When we are young, we were taught to work hard, do well in school, so that we are assured of a good life. What is a good life, we ain’t that sure, but the adults sure believed in it. I’m thankful my parents believed in education; but they also believed in me. We are mostly brought up in a system that emphasised on predictability, that was calculative about ‘ROI’ or ‘returns on investment’, acting as though we can know or represent somehow our ‘returns’ with reasonable accuracy that it is worthwhile even considering it.

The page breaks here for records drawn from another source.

(** X25. What the viewer shows around an empty list: [No logs yet] only when
    there is no entry at all; with entries that are all filtered out it says
    so, still shows the copy button, and a click on it copies nothing; with a
    visible entry there is no notice and the click copies. *)
Theorem log_viewer_empty_states
    (logEntries : list LogEntry) (visibleLevels : gset LogLevel) :
  (logEntries = [] ->
     emptyNotice logEntries visibleLevels
     = Some ("No logs yet. Click " +:+ String (ascii_of_nat 34)
               ("Analyze" +:+ String (ascii_of_nat 34) " to start."))
     /\ copyButtonShown logEntries = false)
  /\ (logEntries <> [] -> filteredLogs logEntries visibleLevels = [] ->
        emptyNotice logEntries visibleLevels = Some "No logs match the current filter."
        /\ copyButtonShown logEntries = true
        /\ copyWrites logEntries visibleLevels = false)
  /\ (filteredLogs logEntries visibleLevels <> [] ->
        emptyNotice logEntries visibleLevels = None
        /\ copyButtonShown logEntries = true
        /\ copyWrites logEntries visibleLevels = true).
Proof.
  unfold emptyNotice, copyButtonShown, copyWrites. split_and!.
  - intros ->. done.
  - intros Hne Hnone. rewrite Hnone. by destruct logEntries.
  - intros Hsome.
    destruct (filteredLogs logEntries visibleLevels) eqn:Hf; [done|].
    destruct logEntries; [done|]. done.
Qed.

There’s this idea of ‘guarantee’. It can be very compelling since the onus is on someone else (or something else, ‘the system’) to make good of some kind of promise. That you just have to take care of fulfilling the conditions and the outcome is assured. You think you’re not assuming any risks because you can leave that to wherever that guarantee comes from. Study hard and you’ll pass the exams; get into Med School and you can become a doctor. Turns out, that is not liberating; because for every outcome different from what you are targeting, you tend to think you’ve not hit certain conditions, or there’s some issues with your inputs. You lose your faith in getting genuinely better, choosing to somehow try to hack the system.

If it’s about passing exams, getting into schools, you find the right spot to dig, to inch into the picture. If it’s about getting the right connections, you network your way, contaminating real connections with muddy intentions. Education in the modern world is doing that to us. Do you want to continue perpetuating that or would you like to do something different and finally be yourself?